All of the records must be given again exactly.

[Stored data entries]
◆ ◆ ◆
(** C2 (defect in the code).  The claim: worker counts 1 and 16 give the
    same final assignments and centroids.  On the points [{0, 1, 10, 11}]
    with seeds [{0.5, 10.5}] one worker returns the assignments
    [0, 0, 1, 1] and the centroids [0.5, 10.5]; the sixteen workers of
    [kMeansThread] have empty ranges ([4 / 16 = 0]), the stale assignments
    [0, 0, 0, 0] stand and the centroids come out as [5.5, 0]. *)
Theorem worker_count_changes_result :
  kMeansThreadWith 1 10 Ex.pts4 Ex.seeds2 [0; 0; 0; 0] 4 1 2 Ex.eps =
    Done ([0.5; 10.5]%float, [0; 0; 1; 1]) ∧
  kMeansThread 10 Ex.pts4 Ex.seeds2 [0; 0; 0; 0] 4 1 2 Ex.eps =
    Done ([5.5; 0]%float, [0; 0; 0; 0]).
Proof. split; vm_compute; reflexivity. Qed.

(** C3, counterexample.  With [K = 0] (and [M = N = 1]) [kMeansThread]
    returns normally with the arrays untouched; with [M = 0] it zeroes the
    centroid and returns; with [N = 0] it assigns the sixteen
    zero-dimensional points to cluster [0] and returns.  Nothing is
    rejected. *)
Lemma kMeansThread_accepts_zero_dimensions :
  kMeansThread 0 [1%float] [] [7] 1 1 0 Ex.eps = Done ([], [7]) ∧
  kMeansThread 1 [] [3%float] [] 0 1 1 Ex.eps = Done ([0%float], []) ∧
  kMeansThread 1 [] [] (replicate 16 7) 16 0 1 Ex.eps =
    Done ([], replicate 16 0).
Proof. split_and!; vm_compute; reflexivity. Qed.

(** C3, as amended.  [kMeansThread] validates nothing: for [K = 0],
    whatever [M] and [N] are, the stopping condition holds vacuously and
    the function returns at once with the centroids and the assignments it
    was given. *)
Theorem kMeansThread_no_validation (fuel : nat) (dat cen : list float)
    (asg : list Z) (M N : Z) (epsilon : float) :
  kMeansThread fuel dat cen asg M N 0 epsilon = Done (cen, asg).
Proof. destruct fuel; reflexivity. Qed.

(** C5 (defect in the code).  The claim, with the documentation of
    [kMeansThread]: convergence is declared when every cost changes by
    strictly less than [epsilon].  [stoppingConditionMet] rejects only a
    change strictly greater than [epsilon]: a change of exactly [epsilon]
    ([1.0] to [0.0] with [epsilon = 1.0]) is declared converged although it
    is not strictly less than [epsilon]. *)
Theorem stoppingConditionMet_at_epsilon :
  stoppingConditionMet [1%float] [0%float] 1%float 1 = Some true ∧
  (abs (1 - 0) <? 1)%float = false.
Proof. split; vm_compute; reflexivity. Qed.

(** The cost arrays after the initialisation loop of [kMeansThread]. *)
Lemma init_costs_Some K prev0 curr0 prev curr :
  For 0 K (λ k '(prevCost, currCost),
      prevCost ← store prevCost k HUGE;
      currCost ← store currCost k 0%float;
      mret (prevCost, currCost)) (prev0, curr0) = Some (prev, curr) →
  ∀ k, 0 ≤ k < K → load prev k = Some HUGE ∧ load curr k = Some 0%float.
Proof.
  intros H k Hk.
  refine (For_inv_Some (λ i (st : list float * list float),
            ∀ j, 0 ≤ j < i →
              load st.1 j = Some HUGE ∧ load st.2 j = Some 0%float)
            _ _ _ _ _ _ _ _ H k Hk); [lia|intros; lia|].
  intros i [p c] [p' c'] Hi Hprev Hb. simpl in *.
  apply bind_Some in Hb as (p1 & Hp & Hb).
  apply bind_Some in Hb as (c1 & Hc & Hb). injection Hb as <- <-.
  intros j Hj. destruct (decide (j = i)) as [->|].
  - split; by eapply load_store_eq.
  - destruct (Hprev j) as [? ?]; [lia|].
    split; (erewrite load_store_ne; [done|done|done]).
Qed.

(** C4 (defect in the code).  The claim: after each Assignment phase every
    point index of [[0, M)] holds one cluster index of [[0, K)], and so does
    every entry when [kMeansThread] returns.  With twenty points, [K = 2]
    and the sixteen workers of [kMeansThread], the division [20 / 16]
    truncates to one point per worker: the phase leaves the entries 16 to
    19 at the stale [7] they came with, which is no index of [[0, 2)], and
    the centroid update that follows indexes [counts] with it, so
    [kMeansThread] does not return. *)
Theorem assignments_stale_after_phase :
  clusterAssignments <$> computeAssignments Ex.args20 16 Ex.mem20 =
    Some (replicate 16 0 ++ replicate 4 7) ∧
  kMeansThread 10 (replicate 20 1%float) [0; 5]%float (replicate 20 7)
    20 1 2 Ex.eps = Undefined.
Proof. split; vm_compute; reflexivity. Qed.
◆ ◆ ◆
Solution to the problem:
(** C2 (defect in the code).  The claim: worker counts 1 and 16 give the
    same final assignments and centroids.  On the points [{0, 1, 10, 11}]
    with seeds [{0.5, 10.5}] one worker returns the assignments
    [0, 0, 1, 1] and the centroids [0.5, 10.5]; the sixteen workers of
    [kMeansThread] have empty ranges ([4 / 16 = 0]), the stale assignments
    [0, 0, 0, 0] stand and the centroids come out as [5.5, 0]. *)
Theorem worker_count_changes_result :
  kMeansThreadWith 1 10 Ex.pts4 Ex.seeds2 [0; 0; 0; 0] 4 1 2 Ex.eps =
    Done ([0.5; 10.5]%float, [0; 0; 1; 1]) ∧
  kMeansThread 10 Ex.pts4 Ex.seeds2 [0; 0; 0; 0] 4 1 2 Ex.eps =
    Done ([5.5; 0]%float, [0; 0; 0; 0]).
Proof. split; vm_compute; reflexivity. Qed.

(** C3, counterexample.  With [K = 0] (and [M = N = 1]) [kMeansThread]
    returns normally with the arrays untouched; with [M = 0] it zeroes the
    centroid and returns; with [N = 0] it assigns the sixteen
    zero-dimensional points to cluster [0] and returns.  Nothing is
    rejected. *)
Lemma kMeansThread_accepts_zero_dimensions :
  kMeansThread 0 [1%float] [] [7] 1 1 0 Ex.eps = Done ([], [7]) ∧
  kMeansThread 1 [] [3%float] [] 0 1 1 Ex.eps = Done ([0%float], []) ∧
  kMeansThread 1 [] [] (replicate 16 7) 16 0 1 Ex.eps =
    Done ([], replicate 16 0).
Proof. split_and!; vm_compute; reflexivity. Qed.

(** C3, as amended.  [kMeansThread] validates nothing: for [K = 0],
    whatever [M] and [N] are, the stopping condition holds vacuously and
    the function returns at once with the centroids and the assignments it
    was given. *)
Theorem kMeansThread_no_validation (fuel : nat) (dat cen : list float)
    (asg : list Z) (M N : Z) (epsilon : float) :
  kMeansThread fuel dat cen asg M N 0 epsilon = Done (cen, asg).
Proof. destruct fuel; reflexivity. Qed.

(** C5 (defect in the code).  The claim, with the documentation of
    [kMeansThread]: convergence is declared when every cost changes by
    strictly less than [epsilon].  [stoppingConditionMet] rejects only a
    change strictly greater than [epsilon]: a change of exactly [epsilon]
    ([1.0] to [0.0] with [epsilon = 1.0]) is declared converged although it
    is not strictly less than [epsilon]. *)
Theorem stoppingConditionMet_at_epsilon :
  stoppingConditionMet [1%float] [0%float] 1%float 1 = Some true ∧
  (abs (1 - 0) <? 1)%float = false.
Proof. split; vm_compute; reflexivity. Qed.

(** The cost arrays after the initialisation loop of [kMeansThread]. *)
Lemma init_costs_Some K prev0 curr0 prev curr :
  For 0 K (λ k '(prevCost, currCost),
      prevCost ← store prevCost k HUGE;
      currCost ← store currCost k 0%float;
      mret (prevCost, currCost)) (prev0, curr0) = Some (prev, curr) →
  ∀ k, 0 ≤ k < K → load prev k = Some HUGE ∧ load curr k = Some 0%float.
Proof.
  intros H k Hk.
  refine (For_inv_Some (λ i (st : list float * list float),
            ∀ j, 0 ≤ j < i →
              load st.1 j = Some HUGE ∧ load st.2 j = Some 0%float)
            _ _ _ _ _ _ _ _ H k Hk); [lia|intros; lia|].
  intros i [p c] [p' c'] Hi Hprev Hb. simpl in *.
  apply bind_Some in Hb as (p1 & Hp & Hb).
  apply bind_Some in Hb as (c1 & Hc & Hb). injection Hb as <- <-.
  intros j Hj. destruct (decide (j = i)) as [->|].
  - split; by eapply load_store_eq.
  - destruct (Hprev j) as [? ?]; [lia|].
    split; (erewrite load_store_ne; [done|done|done]).
Qed.

(** C4 (defect in the code).  The claim: after each Assignment phase every
    point index of [[0, M)] holds one cluster index of [[0, K)], and so does
    every entry when [kMeansThread] returns.  With twenty points, [K = 2]
    and the sixteen workers of [kMeansThread], the division [20 / 16]
    truncates to one point per worker: the phase leaves the entries 16 to
    19 at the stale [7] they came with, which is no index of [[0, 2)], and
    the centroid update that follows indexes [counts] with it, so
    [kMeansThread] does not return. *)
Theorem assignments_stale_after_phase :
  clusterAssignments <$> computeAssignments Ex.args20 16 Ex.mem20 =
    Some (replicate 16 0 ++ replicate 4 7) ∧
  kMeansThread 10 (replicate 20 1%float) [0; 5]%float (replicate 20 7)
    20 1 2 Ex.eps = Undefined.
Proof. split; vm_compute; reflexivity. Qed.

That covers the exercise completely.